Acclimation of leaf hydraulic conductance and stomatal conductance of Pinus taeda (loblolly pine) to long-term growth in elevated CO2 (free-air CO2 enrichment) and N-fertilization

We investigated how leaf hydraulic conductance (K-leaf) of loblolly pine trees is influenced by soil nitrogen amendment (N) in stands subjected to ambient or elevated CO2 concentrations (CO(2)a and CO(2)e, respectively). We also examined how K-leaf varies with changes in reference leaf water potential (Psi(leaf-ref)) and stomatal conductance (g(s-ref)) calculated at vapour pressure deficit, D of 1 kPa. We detected significant reductions in K-leaf caused by N and CO(2)e, but neither treatment affected pre-dawn or midday Psi(leaf). We also detected a significant CO(2)e-induced reduction in g(s-ref) and Psi(leaf-ref). Among treatments, the sensitivity of K-leaf to Psi(leaf) was directly related to a reference K-leaf (Kleaf-ref computed at Psi(leaf-ref)).
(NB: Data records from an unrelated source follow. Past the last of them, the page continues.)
(* ===== verification/Inbox.v ===== *)
(** * The notifications of a user

    [app/api/v1/notifications.py]: the list with its count of unread rows, and
    the two requests that mark rows as read.  The rows are what
    [notify_requester] (AuditTrail) describes, with what the table adds. *)

From Stdlib Require Import ZArith Lia Ascii String List Bool Sorting.
From stdpp Require Import base tactics list strings.
From S2P Require Import Prelude PyStr Errors Schemas AuditTrail Listing JobApi.

Local Open Scope string_scope.
Local Open Scope Z_scope.

Record InboxRow := MkInbox {
  nr_id : string;
  nr_created_at : Z;
  nr_read_at : option Z;
  nr_notification : Notification;
}.

#[export] Instance eta_inbox_row : Eta InboxRow := fun r =>
  MkInbox (nr_id r) (nr_created_at r) (nr_read_at r) (nr_notification r).

Record NotificationOut := MkNotificationOut {
  no_id : string;
  no_kind : NotificationKind;
  no_title : string;
  no_message : string;
  no_job_id : option string;
  no_created_at : Z;
  no_read_at : option Z;
}.

Definition _out (r : InboxRow) : NotificationOut :=
  let n := nr_notification r in
  MkNotificationOut (nr_id r) (kind n) (title n) (message n)
    (if String.eqb (notification_job_id n) "" then None else Some (notification_job_id n)) (nr_created_at r) (nr_read_at r).

Definition owned (user : string) (r : InboxRow) : bool := String.eqb (user_id (nr_notification r)) user.
Definition unread (r : InboxRow) : bool := match nr_read_at r with None => true | Some _ => false end.

(** [ORDER BY created_at DESC, id] *)
Definition inbox_order (a b : InboxRow) : bool :=
  (nr_created_at b <? nr_created_at a) || (nr_created_at a =? nr_created_at b) && String.leb (nr_id a) (nr_id b).

Definition list_notifications (user : string) (limit : Z) (rows : list InboxRow) : list NotificationOut * Z :=
  let own := List.filter (owned user) rows in
  (List.map _out (firstn (Z.to_nat limit) (sort_by inbox_order own)), count unread own).

(** [coalesce(read_at, now)] *)
Definition read_row (now : Z) (r : InboxRow) : InboxRow :=
  r <| nr_read_at := Some (default now (nr_read_at r)) |>.

Definition mark_notification_read (user id : string) (now : Z) (rows : list InboxRow) : res ApiFailure (list InboxRow) :=
  let hit r := String.eqb (nr_id r) id && owned user r in
  if existsb hit rows then Ok (List.map (fun r => if hit r then read_row now r else r) rows)
  else not_found "Notification not found.".

Definition mark_all_notifications_read (user : string) (now : Z) (rows : list InboxRow) : list InboxRow :=
  List.map (fun r => if owned user r && unread r then r <| nr_read_at := Some now |> else r) rows.

(** ** Requests *)

Inductive InboxOp := ListRows (limit : Z) | ReadOne (id : string) (now : Z) | ReadAll (now : Z).

Inductive InboxAnswer := Listed (items : list NotificationOut) (unread_count : Z) | Done | Refused (e : ApiFailure).

Definition inbox_step (user : string) (op : InboxOp) (rows : list InboxRow) : InboxAnswer * list InboxRow :=
  match op with
  | ListRows limit => let '(items, n) := list_notifications user limit rows in (Listed items n, rows)
  | ReadOne id now =>
      match mark_notification_read user id now rows with
      | Ok rows' => (Done, rows')
      | Err e => (Refused e, rows)
      end
  | ReadAll now => (Done, mark_all_notifications_read user now rows)
  end.

(** What one user is answered while everyone makes requests, and the rows left. *)
Fixpoint inbox_run (v : string) (ops : list (string * InboxOp)) (rows : list InboxRow) : list InboxAnswer * list InboxRow :=
  match ops with
  | [] => ([], rows)
  | (u, op) :: rest =>
      let '(a, rows1) := inbox_step u op rows in
      let '(l, rows2) := inbox_run v rest rows1 in
      (if String.eqb u v then a :: l else l, rows2)
  end.

(** ** Privacy *)

Definition own_rows (v : string) (rows : list InboxRow) : list InboxRow := List.filter (owned v) rows.
Arguments own_rows : simpl never.

Lemma own_rows_map v (f : InboxRow -> InboxRow) rows : (forall r, owned v (f r) = owned v r) ->
  own_rows v (List.map f rows) = List.map f (own_rows v rows).
Proof. intros O. unfold own_rows. induction rows as [|r rows IH]; [done|]. cbn. rewrite O, IH. by destruct (owned v r). Qed.

Lemma own_rows_others v (f : InboxRow -> InboxRow) rows : (forall r, owned v r = true -> f r = r) ->
  List.map f (own_rows v rows) = own_rows v rows.
Proof.
  intros O. unfold own_rows. induction rows as [|r rows IH]; [done|]. cbn. destruct (owned v r) eqn:E; [|done].
  cbn. by rewrite IH, O.
Qed.

Lemma owned_other u v r : u <> v -> owned v r = true -> owned u r = false.
Proof. unfold owned. intros N E%String.eqb_eq. rewrite E. by apply String.eqb_neq. Qed.

Lemma own_rows_idemp v rows : own_rows v (own_rows v rows) = own_rows v rows.
Proof. unfold own_rows. induction rows as [|r rows IH]; [done|]. cbn. destruct (owned v r) eqn:E; cbn; [by rewrite E, IH|done]. Qed.

Lemma hit_own v id rows : let hit r := String.eqb (nr_id r) id && owned v r in existsb hit (own_rows v rows) = existsb hit rows.
Proof.
  cbn zeta. unfold own_rows. induction rows as [|r rows IH]; [done|]. cbn. destruct (owned v r) eqn:E; cbn; rewrite IH, ?E; [done|by rewrite andb_false_r].
Qed.

(** A request of the user depends on, and changes, the user's own rows only. *)
Lemma own_step v op rows :
  let '(a, rows1) := inbox_step v op rows in
  inbox_step v op (own_rows v rows) = (a, own_rows v rows1).
Proof.
  destruct op as [limit|id now|now]; cbn.
  - unfold list_notifications. change (List.filter (owned v)) with (own_rows v). by rewrite own_rows_idemp.
  - unfold mark_notification_read. rewrite hit_own. destruct (existsb _ rows); [|done]. cbn.
    rewrite own_rows_map; [done|]. intros r. by destruct (_ && owned v r).
  - unfold mark_all_notifications_read. rewrite own_rows_map; [done|]. intros r. by destruct (owned v r && unread r).
Qed.

(** A request of another user leaves them alone. *)
Lemma other_step u v op rows : u <> v -> own_rows v (snd (inbox_step u op rows)) = own_rows v rows.
Proof.
  intros N. destruct op as [limit|id now|now]; cbn; [by destruct (list_notifications u limit rows)| |].
  - unfold mark_notification_read. destruct (existsb _ rows); [|done]. cbn. rewrite own_rows_map.
    + apply own_rows_others. intros r O. by rewrite (owned_other u v r N O), andb_false_r.
    + intros r. by destruct (_ && owned u r).
  - unfold mark_all_notifications_read. rewrite own_rows_map.
    + apply own_rows_others. intros r O. by rewrite (owned_other u v r N O).
    + intros r. by destruct (owned u r && unread r).
Qed.

(** (list_notifications, mark_notification_read, mark_all_notifications_read):
    inboxes are private.  Whatever requests the users interleave, each user is
    answered as if there were no other users and no rows but the user's own,
    and these rows end up the same: nobody learns of, or marks, the
    notification of somebody else, not even that it exists. *)
Lemma inbox_private v ops rows :
  let '(answers, final) := inbox_run v ops rows in
  inbox_run v (List.filter (fun o => String.eqb (fst o) v) ops) (own_rows v rows) = (answers, own_rows v final).
Proof.
  revert rows. induction ops as [|[u op] ops IH]; intros rows; [done|]. cbn [inbox_run List.filter fst].
  destruct (inbox_step u op rows) as [a rows1] eqn:S. specialize (IH rows1).
  destruct (inbox_run v ops rows1) as [l rows2]. destruct (String.eqb_spec u v) as [->|N].
  - pose proof (own_step v op rows) as O. rewrite S in O. cbn [inbox_run]. rewrite O, IH, String.eqb_refl. done.
  - pose proof (other_step u v op rows N) as O. rewrite S in O. cbn [snd] in O. by rewrite <- O.
Qed.

(** ** Reading *)

(** The time of the first reading stays. *)
Lemma read_time_stays u op rows r t : r ∈ rows -> nr_read_at r = Some t ->
  r ∈ snd (inbox_step u op rows).
Proof.
  intros I R. destruct op as [limit|id now|now]; cbn; [by destruct (list_notifications u limit rows)| |].
  - unfold mark_notification_read. destruct (existsb _ rows); [|done]. cbn. apply list_elem_of_fmap. exists r. split; [|done].
    destruct (_ && owned u r); [|done]. unfold read_row. rewrite R. destruct r. cbn in *. by subst.
  - unfold mark_all_notifications_read. apply list_elem_of_fmap. exists r. split; [|done]. unfold unread. by rewrite R, andb_false_r.
Qed.

(** Nothing is unread behind [read-all]. *)
Lemma read_all_reads u now rows limit :
  snd (list_notifications u limit (mark_all_notifications_read u now rows)) = 0.
Proof.
  cbn. apply count_none. intros r I. apply list_elem_of_In, List.filter_In in I as [I O].
  apply List.in_map_iff in I as (r0 & E & _). destruct (owned u r0) eqn:O0, (unread r0) eqn:U; cbn in E; subst r; try done; congruence.
Qed.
This liquid-phase response was reflected in a similar gas-phase response, with g(s) sensitivity to D proportional to g(s-ref). Because leaves represented a substantial component of the whole-tree conductance, reduction in K-leaf under CO(2)e affected whole-tree water use by inducing a decline in g(s-ref). The consequences of the acclimation of leaves to the treatments were: (1) trees growing under CO(2)e controlled morning leaf water status less than CO(2)a trees resulting in a higher diurnal loss of K-leaf; (2) the effect of CO(2)e on g(s-ref) was manifested only during times of high soil moisture.